§ Exercise prompt: From the data, copy out every line in which the word "schema" appears.

Extracted data entries
(** * samplepath: finite-window flow metrics (spath/metrics.py)

    A shallow embedding of the sample-path integrator
    [compute_sample_path_metrics], of the finite-window driver
    [compute_finite_window_flow_metrics] and of the frequency resolver
    [_resolve_freq], followed by the properties of the specification.

    Conventions of the embedding.
    - A [pd.Timestamp] is its integer count of nanoseconds ([Z]); a
      difference of two timestamps is a [Z] number of nanoseconds.
    - Python integers ([dN], [a], [N], the cumulative counters) are [Z].
    - The floating-point quantities ([dt_h], [A], [L], [Lambda], [w]) live in
      an abstract carrier [F] with the operations the code applies to them
      (class [FloatOps]).  Results that hold for every carrier hold for the
      IEEE doubles of the program; [Q_ops] instantiates the carrier with exact
      rationals in lowest terms for concrete evaluation.
    - [np.nan] is [None] in the [option F] entries of [L], [Lambda] and [w].
    - The integer sequences [N], [Arr] and [Dep] are kept as integers; their
      final conversion by [np.array(..., dtype=float)] is exact and is not
      modelled.
    - A raised exception is the [Raise] outcome. *)

From Stdlib Require Import ZArith QArith List Bool String Ascii Lia.
From Stdlib Require Import Sorting.Sorted Sorting.Permutation.
Import ListNotations.
Open Scope Z_scope.
Lemma deleteWorkout_found_witness :
  exists d',
    deleteWorkout (table_json [[skip_plan; cue_plan]; [skip_plan]])
      (saveWorkouts (table_json [[skip_plan; cue_plan]; [skip_plan]])
         empty_storage (map ElemPlan [skip_plan; cue_plan])) "c"
    = Returns (true, d') /\
    stored (table_json [[skip_plan; cue_plan]; [skip_plan]]) d' [skip_plan].
Proof.
  destruct (deleteWorkout_found
              (table_json [[skip_plan; cue_plan]; [skip_plan]])
              (saveWorkouts (table_json [[skip_plan; cue_plan]; [skip_plan]])
                 empty_storage (map ElemPlan [skip_plan; cue_plan]))
              [skip_plan; cue_plan] "c")
    as (d' & Hdel & Hst & _).
  - vm_compute. repeat split.
  - vm_compute. reflexivity.
  - exists cue_plan. split; [|reflexivity].
    apply list_elem_of_further, list_elem_of_here.
  - split; [vm_compute; reflexivity | vm_compute; discriminate].
  - exists d'. split; [exact Hdel | exact Hst].
Defined.

Lemma deleteWorkout_missing_witness :
  deleteWorkout (table_json [[skip_plan]])
    (saveWorkouts (table_json [[skip_plan]]) empty_storage
       (map ElemPlan [skip_plan])) "c"
  = Returns
      (false,
       saveWorkouts (table_json [[skip_plan]]) empty_storage
         (map ElemPlan [skip_plan])).
Proof.
  apply (deleteWorkout_missing (table_json [[skip_plan]]) _ [skip_plan]).
  - vm_compute. reflexivity.
  - intros x Hx. apply list_elem_of_singleton in Hx. subst x.
    vm_compute. discriminate.
Defined.

Lemma create_then_delete_witness :
  exists d1 d2,
    createWorkout (table_json [[]; [example_plan]]) empty_storage
      example_draft "n1" 1 2 = Returns (example_plan, d1) /\
    deleteWorkout (table_json [[]; [example_plan]]) d1 "n1"
    = Returns (true, d2) /\
    stored (table_json [[]; [example_plan]]) d2 [].
Proof.
  apply (create_then_delete (table_json [[]; [example_plan]]) empty_storage
           [] example_draft "n1" 1 2).
  - exact empty_storage_healthy.
  - vm_compute. reflexivity.
  - intros x Hx. inversion Hx.
  - split; [vm_compute; reflexivity | vm_compute; discriminate].
  - split; [vm_compute; reflexivity | vm_compute; discriminate].
Defined.

Lemma initializeSampleData_fills_once_witness :
  exists d',
    initializeSampleData
      (table_json
         [take 1 (sample_plans example_ids example_clock);
          take 2 (sample_plans example_ids example_clock);
          sample_plans example_ids example_clock])
      empty_storage example_ids example_clock = Returns d' /\
    map id (sample_plans example_ids example_clock) = ["id15"; "id16"; "id17"].
Proof.
  destruct (initializeSampleData_fills_once
              (table_json
                 [take 1 (sample_plans example_ids example_clock);
                  take 2 (sample_plans example_ids example_clock);
                  sample_plans example_ids example_clock])
              empty_storage [] example_ids example_clock)
    as (d' & Hinit & _).
  - exact empty_storage_healthy.
  - vm_compute. reflexivity.
  - intros n Hn.
    assert (Hcases : n = 1%nat \/ n = 2%nat \/ n = 3%nat) by lia.
    destruct Hcases as [->|[->| ->]];
      (split; [vm_compute; reflexivity | vm_compute; discriminate]).
  - exists d'. split; [exact Hinit|]. vm_compute. reflexivity.
Defined.

Lemma handleSave_outcomes_witness :
  handleSave (table_json []) (fun s => s) (storage_holding "null")
    example_draft "n1" 1 2
  = (AlertSaveFailed, storage_holding "null").
Proof.
  destruct (handleSave_outcomes (table_json []) (fun s => s)
              (storage_holding "null") example_draft "n1" 1 2)
    as (_ & _ & _ & Hfail).
  apply (Hfail ltac:(vm_compute; discriminate) ltac:(discriminate) JsonNull).
  - vm_compute. reflexivity.
  - intros elements. discriminate.
Defined.
(** [Lexer.tokenize(text, initialMode)] run in heap [h]: the result and the
    heap that the call leaves. *)
Definition tokenize (lx : Lexer) (fuel : nat) (input : jsstring)
    (initialMode : option string) (h : Heap)
    : option (Completion (ILexingResult * Heap)) :=
  match tokenize_trace lx fuel input initialMode h with
  | None => None
  | Some (Throw e h') => Some (Throw e h')
  | Some (Normal (_, r, h')) => Some (Normal (r, h'))
  end.

(** What the caller can read of a completed call: the exception, or the
    result with every bucket read through the heap. *)
Record ResultValue := mkResultValue {
  v_tokens : list Token;
  v_groups : gmap string (list Token);
  v_errors : list ILexingError }.

Definition read_groups (h : Heap) (g : gmap string addr)
    : gmap string (list Token) :=
  omap (fun a => h !! a) g.

Definition observe (c : Completion (ILexingResult * Heap))
    : JsError + ResultValue :=
  match c with
  | Throw e _ => inl e
  | Normal (r, h) =>
      inr (mkResultValue (tokens r) (read_groups h (result_groups r))
             (result_errors r))
  end.

Definition heap_after {A} (c : Completion (A * Heap)) : Heap :=
  match c with
  | Throw _ h => h
  | Normal (_, h) => h
  end.

(** ** The constructor (lines 143-183) *)

(** A lexer definition: an array of token constructors, or an object from
    mode names to such arrays, in the order of its keys. *)
Inductive LexerDefinition :=
| SingleMode (definition : list TokenConstructor)
| MultiMode (definition : list (string * list TokenConstructor)).

(** What [analyzeTokenClasses] returns: the seven arrays of a mode and the
    empty buckets of its groups. *)
Record AnalyzeResult := mkAnalyzeResult {
  analyzed_table : ModeTable;
  analyzed_emptyGroups : gmap string addr }.

(** Modelled from the spec: [merge] of [src/utils/utils.ts], which is not
    among the sources.  The buckets of every group of either object; the
    second object wins a shared key. *)
Definition merge (obj1 obj2 : gmap string addr) : gmap string addr :=
  obj2 ∪ obj1.

Section Constructor.

(** [validatePatterns] and [analyzeTokenClasses] of [src/scan/lexer.ts] are
    not among the sources.  The analysis allocates the empty buckets. *)
Variable validatePatterns :
  list TokenConstructor -> list string -> list ILexerDefinitionError.
Variable analyzeTokenClasses :
  list TokenConstructor -> Heap -> AnalyzeResult * Heap.

(** The callback of [forEach(lexerDefinition, ...)] on the instance under
    construction. *)
Definition add_mode (allModeNames : list string) (acc : Lexer * Heap)
    (entry : string * list TokenConstructor) : Lexer * Heap :=
  let '(this, h) := acc in
  let '(currModName, currModDef) := entry in
  let modes' := modes this ++ [currModName] in
  let errs := lexerDefinitionErrors this
              ++ validatePatterns currModDef allModeNames in
  match errs with
  | [] =>
      let '(currAnalyzeResult, h') := analyzeTokenClasses currModDef h in
      (mkLexer errs modes'
         (<[currModName := analyzed_table currAnalyzeResult]> (tables this))
         (merge (emptyGroups this) (analyzed_emptyGroups currAnalyzeResult)),
       h')
  | _ :: _ => (mkLexer errs modes' (tables this) (emptyGroups this), h)
  end.

Definition mode_definitions (lexerDefinition : LexerDefinition)
    : list (string * list TokenConstructor) :=
  match lexerDefinition with
  | SingleMode definition => [("default_mode"%string, definition)]
  | MultiMode definition => definition
  end.

(** [new Lexer(lexerDefinition, deferDefinitionErrorsHandling)]. *)
Definition new_Lexer (lexerDefinition : LexerDefinition)
    (deferDefinitionErrorsHandling : bool) (h : Heap)
    : Completion (Lexer * Heap) :=
  let definition := mode_definitions lexerDefinition in
  let allModeNames := map fst definition in
  let '(this, h') :=
    fold_left (add_mode allModeNames) definition (mkLexer [] [] ∅ ∅, h) in
  match lexerDefinitionErrors this with
  | _ :: _ =>
      if negb deferDefinitionErrorsHandling then
        Throw (Error (definition_errors_message
                 (str "Errors detected in definition of Lexer:" ++ LF)
                 (lexerDefinitionErrors this))) h'
      else Normal (this, h')
  | [] => Normal (this, h')
  end.

(** Every error that validation reports, mode after mode. *)
Definition all_definition_errors (lexerDefinition : LexerDefinition)
    : list ILexerDefinitionError :=
  let definition := mode_definitions lexerDefinition in
  concat (map (fun entry => validatePatterns (snd entry) (map fst definition))
            definition).

End Constructor.

End Engine.
(** * Stream Analytics Job resource and Service Fabric Managed Cluster test:
      a shallow embedding of the reconciler code and its verified properties.

    Sources embedded here:
    - internal/services/streamanalytics/stream_analytics_job_resource.go
    - internal/services/servicefabricmanaged/service_fabric_managed_cluster_resource_test.go

    Go values of type [interface{}] are embedded as the inductive [Value];
    pointers as [option]; Go maps as stdpp [gmap]; functions that return
    [error] or may panic return an [Outcome]; the calls a reconciler issues
    against the management API are recorded, in order, in a call log. *)

From Stdlib Require Import ZArith Ascii String List Bool Lia.
From stdpp Require Import base option gmap strings list fin_maps pretty.

Local Open Scope string_scope.
Local Open Scope Z_scope.

(** ** Dynamic values *)

(** A Go [interface{}] as the schema layer hands it around. [VNil] is the nil
    interface (also a nil pointer or nil slice handed to [d.Set]). *)
#[warnings="-register-all"]
Inductive Value : Type :=
| VNil
| VString (s : string)
| VInt (z : Z)
| VBool (b : bool)
| VList (l : list Value)
| VMap (m : gmap string Value).

(** Why a Go run-time panic was raised. *)
Inductive PanicReason : Type :=
| IndexOutOfRange
| TypeAssertion
| NilDereference.

(** A [*string] handed to an [interface{}] parameter: nil stays nil. *)
Definition ptrString (p : option string) : Value :=
  match p with
  | Some s => VString s
  | None => VNil
  end.

(** A [[]interface{}] handed to an [interface{}] parameter: nil stays nil. *)
Definition sliceValue (l : option (list Value)) : Value :=
  match l with
  | Some l => VList l
  | None => VNil
  end.

(** Go's conversion [int32(x)] of an [int]: two's complement wrap-around. *)
Definition int32 (z : Z) : Z := (z + 2 ^ 31) mod 2 ^ 32 - 2 ^ 31.

(** ** Identifiers *)

(** [parse.StreamingJobId]: subscription, resource group, job name. *)
Record StreamingJobId : Type := NewStreamingJobID {
  SubscriptionId : string;
  ResourceGroup : string;
  Name : string
}.

(** ** Errors *)

(** An argument of a [fmt.Errorf] call. *)
#[warnings="-register-all"]
Inductive FmtArg (E : Type) : Type :=
| AId (id : StreamingJobId)
| AStr (s : string)
| AErr (e : E).
Arguments AId {E} id.
Arguments AStr {E} s.
Arguments AErr {E} e.

(** Go [error] values. [Raw] is an error made by a collaborator (SDK client,
    identifier parser, schema writer); [Errorf] keeps the format string of the
    source and its arguments; [ImportAsExistsError] is [tf.ImportAsExistsError]. *)
#[warnings="-register-all"]
Inductive error : Type :=
| Raw (msg : string)
| Errorf (format : string) (args : list (FmtArg error))
| ImportAsExistsError (resourceName : string) (id : string).

(** What a Go function returning [(A, error)] (or just [error]) does: it
    returns normally, returns an error, or panics. *)
Inductive Outcome (A : Type) : Type :=
| Ok (a : A)
| Err (e : error)
| Panic (p : PanicReason).
Arguments Ok {A} a.
Arguments Err {A} e.
Arguments Panic {A} p.

(** ** The SDK's object model (package streamanalytics) *)

Module streamanalytics.

(** [streamanalytics.Identity]. *)
Record Identity : Type := mkIdentity {
  TenantID : option string;
  PrincipalID : option string;
  Type_ : option string
}.

(** [streamanalytics.TransformationProperties]. *)
Record TransformationProperties : Type := mkTransformationProperties {
  StreamingUnits : option Z;
  Query : option string
}.

(** [streamanalytics.Transformation]; the properties are an embedded
    pointer, so reading a promoted field through a nil one panics. *)
Record Transformation : Type := mkTransformation {
  tr_Name : option string;
  tr_TransformationProperties : option TransformationProperties
}.

(** [streamanalytics.ClusterInfo]. *)
Record ClusterInfo : Type := mkClusterInfo {
  ci_ID : option string
}.

(** [streamanalytics.StreamingJobSku]. *)
Record StreamingJobSku : Type := mkStreamingJobSku {
  sku_Name : string
}.

(** The SKU name constant [streamanalytics.Standard]. *)
Definition Standard : string := "Standard".

(** [streamanalytics.StreamingJobProperties], the fields the resource uses. *)
Record StreamingJobProperties : Type := mkStreamingJobProperties {
  Sku : option StreamingJobSku;
  JobID : option string;
  CompatibilityLevel : string;
  DataLocale : option string;
  EventsLateArrivalMaxDelayInSeconds : option Z;
  EventsOutOfOrderMaxDelayInSeconds : option Z;
  EventsOutOfOrderPolicy : string;
  OutputErrorPolicy : string;
  Cluster : option ClusterInfo;
  Transformation_ : option Transformation
}.

(** [*http.Response], the part that is inspected. *)
Record HttpResponse : Type := mkHttpResponse {
  StatusCode : Z
}.

(** [streamanalytics.StreamingJob]; [Response] is the embedded
    [autorest.Response] (a possibly nil [*http.Response]) and the properties
    are an embedded pointer. *)
Record StreamingJob : Type := mkStreamingJob {
  Response : option HttpResponse;
  job_StreamingJobProperties : option StreamingJobProperties;
  job_Identity : option Identity;
  job_Tags : gmap string (option string);
  job_Location : option string;
  job_ID : option string;
  job_Name : option string
}.

End streamanalytics.

Import streamanalytics.

(** ** Identity expansion and flattening *)

(** [expandStreamAnalyticsJobIdentity]: element 0 is indexed and asserted to be
    a map, its ["type"] entry is asserted to be a string. *)
Definition expandStreamAnalyticsJobIdentity (identity : list Value)
  : Outcome (option Identity) :=
  match identity with
  | [] => Panic IndexOutOfRange
  | VMap b :: _ =>
      match b !! "type" with
      | Some (VString s) =>
          Ok (Some {| TenantID := None; PrincipalID := None; Type_ := Some s |})
      | _ => Panic TypeAssertion
      end
  | _ :: _ => Panic TypeAssertion
  end.

(** [flattenStreamAnalyticsJobIdentity]; a nil slice is [None]. *)
Definition flattenStreamAnalyticsJobIdentity (identity : option Identity)
  : option (list Value) :=
  match identity with
  | None => None
  | Some identity =>
      let t := match Type_ identity with Some s => s | None => "" end in
      let tenantId := match TenantID identity with Some s => s | None => "" end in
      let principalId := match PrincipalID identity with Some s => s | None => "" end in
      Some [ VMap (<["type" := VString t]>
                   (<["tenant_id" := VString tenantId]>
                    (<["principal_id" := VString principalId]> ∅))) ]
  end.

(** ** Resource data (the SDK's [*pluginsdk.ResourceData]) *)

(** The identifier string, the new-resource flag and the attribute store that
    [d.Get] reads and [d.Set] writes. *)
Record ResourceData : Type := mkResourceData {
  rd_Id : string;
  rd_IsNewResource : bool;
  rd_attrs : gmap string Value
}.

§ Worked solution:
(** A Go [interface{}] as the schema layer hands it around. [VNil] is the nil
    identifier parser, schema writer); [Errorf] keeps the format string of the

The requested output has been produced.